### [ACTIVITY]
Your answer is one number: the count of lines below that hold the word "Scope".

++++ DATA RECORDS

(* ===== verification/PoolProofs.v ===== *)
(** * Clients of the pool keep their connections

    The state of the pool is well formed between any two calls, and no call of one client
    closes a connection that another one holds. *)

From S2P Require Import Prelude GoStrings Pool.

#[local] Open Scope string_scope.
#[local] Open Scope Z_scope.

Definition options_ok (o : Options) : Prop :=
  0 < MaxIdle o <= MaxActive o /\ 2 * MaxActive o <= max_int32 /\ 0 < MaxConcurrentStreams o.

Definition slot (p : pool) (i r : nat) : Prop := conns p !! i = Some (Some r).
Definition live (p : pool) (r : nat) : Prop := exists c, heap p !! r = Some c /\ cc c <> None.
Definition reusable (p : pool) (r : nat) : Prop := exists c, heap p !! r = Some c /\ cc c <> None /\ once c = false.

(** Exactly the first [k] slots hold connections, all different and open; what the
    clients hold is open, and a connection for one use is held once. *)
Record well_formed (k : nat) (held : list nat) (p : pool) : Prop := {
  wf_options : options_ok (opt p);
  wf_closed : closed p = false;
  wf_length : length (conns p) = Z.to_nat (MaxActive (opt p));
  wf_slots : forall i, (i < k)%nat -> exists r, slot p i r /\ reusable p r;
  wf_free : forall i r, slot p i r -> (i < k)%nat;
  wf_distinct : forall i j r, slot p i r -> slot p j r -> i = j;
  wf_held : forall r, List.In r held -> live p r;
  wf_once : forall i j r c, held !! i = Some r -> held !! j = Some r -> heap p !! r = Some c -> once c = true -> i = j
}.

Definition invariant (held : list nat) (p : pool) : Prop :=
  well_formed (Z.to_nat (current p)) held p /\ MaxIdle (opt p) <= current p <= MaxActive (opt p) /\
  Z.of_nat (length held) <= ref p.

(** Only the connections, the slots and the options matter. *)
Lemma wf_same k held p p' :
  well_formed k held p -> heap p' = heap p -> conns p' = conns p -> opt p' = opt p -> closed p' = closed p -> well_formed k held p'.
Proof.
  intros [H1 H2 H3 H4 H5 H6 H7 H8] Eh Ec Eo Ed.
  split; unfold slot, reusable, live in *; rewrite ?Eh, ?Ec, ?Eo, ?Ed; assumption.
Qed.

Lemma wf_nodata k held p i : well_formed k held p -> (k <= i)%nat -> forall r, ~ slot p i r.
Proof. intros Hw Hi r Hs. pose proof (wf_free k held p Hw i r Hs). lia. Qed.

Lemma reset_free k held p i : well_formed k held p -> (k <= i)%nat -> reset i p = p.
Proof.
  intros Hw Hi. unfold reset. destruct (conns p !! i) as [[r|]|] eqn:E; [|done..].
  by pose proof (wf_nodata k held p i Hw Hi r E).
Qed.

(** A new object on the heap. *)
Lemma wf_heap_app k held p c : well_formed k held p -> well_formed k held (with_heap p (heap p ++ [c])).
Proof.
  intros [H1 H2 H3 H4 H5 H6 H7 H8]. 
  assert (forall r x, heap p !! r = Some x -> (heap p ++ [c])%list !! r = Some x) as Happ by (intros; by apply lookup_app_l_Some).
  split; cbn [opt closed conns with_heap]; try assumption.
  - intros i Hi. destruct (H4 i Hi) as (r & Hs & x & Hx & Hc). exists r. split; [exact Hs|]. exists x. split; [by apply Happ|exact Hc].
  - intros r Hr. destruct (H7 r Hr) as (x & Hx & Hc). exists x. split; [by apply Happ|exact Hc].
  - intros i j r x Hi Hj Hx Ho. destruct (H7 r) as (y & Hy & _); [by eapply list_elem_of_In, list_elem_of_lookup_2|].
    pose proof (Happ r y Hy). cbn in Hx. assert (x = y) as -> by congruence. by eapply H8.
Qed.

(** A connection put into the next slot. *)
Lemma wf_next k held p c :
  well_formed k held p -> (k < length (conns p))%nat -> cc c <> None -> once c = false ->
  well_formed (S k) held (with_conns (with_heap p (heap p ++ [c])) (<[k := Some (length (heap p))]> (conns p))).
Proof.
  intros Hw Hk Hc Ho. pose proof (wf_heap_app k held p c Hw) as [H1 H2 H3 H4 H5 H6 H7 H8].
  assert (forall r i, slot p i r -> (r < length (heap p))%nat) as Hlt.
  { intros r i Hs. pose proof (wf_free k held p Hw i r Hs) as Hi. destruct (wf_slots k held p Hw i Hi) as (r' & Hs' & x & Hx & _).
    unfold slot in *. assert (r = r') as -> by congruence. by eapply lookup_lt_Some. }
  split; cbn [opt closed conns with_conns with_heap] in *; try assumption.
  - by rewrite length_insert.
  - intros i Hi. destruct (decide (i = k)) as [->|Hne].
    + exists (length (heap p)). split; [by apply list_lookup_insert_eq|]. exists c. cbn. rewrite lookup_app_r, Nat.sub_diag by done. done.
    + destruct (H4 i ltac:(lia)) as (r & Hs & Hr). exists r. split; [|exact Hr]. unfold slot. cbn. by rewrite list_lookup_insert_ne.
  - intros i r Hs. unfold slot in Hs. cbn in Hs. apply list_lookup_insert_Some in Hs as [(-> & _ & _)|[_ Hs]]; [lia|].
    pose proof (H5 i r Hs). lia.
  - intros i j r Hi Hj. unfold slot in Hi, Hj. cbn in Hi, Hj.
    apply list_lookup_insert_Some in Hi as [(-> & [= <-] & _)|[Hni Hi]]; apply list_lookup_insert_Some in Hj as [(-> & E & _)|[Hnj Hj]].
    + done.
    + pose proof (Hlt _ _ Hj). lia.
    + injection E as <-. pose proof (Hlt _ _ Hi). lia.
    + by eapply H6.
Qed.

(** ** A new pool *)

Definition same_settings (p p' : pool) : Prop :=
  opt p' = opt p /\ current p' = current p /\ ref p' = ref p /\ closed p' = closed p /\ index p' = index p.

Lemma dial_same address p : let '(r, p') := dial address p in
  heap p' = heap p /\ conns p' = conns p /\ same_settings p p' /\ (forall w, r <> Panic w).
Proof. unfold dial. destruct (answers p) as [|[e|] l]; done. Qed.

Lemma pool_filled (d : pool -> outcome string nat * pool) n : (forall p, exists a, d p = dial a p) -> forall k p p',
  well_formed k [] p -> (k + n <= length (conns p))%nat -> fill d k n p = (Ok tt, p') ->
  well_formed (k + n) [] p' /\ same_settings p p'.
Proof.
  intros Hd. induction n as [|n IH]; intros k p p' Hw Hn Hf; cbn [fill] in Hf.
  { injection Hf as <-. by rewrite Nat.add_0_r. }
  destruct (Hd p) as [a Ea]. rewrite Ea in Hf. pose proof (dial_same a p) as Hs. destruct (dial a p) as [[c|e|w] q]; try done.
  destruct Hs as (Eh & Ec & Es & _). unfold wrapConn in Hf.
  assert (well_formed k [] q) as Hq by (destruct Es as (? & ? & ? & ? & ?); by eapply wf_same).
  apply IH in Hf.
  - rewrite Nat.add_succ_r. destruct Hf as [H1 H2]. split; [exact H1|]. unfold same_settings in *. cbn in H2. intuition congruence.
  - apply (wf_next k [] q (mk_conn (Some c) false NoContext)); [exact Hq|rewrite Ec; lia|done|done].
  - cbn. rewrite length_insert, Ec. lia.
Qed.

++++++++

### [RESULT]
2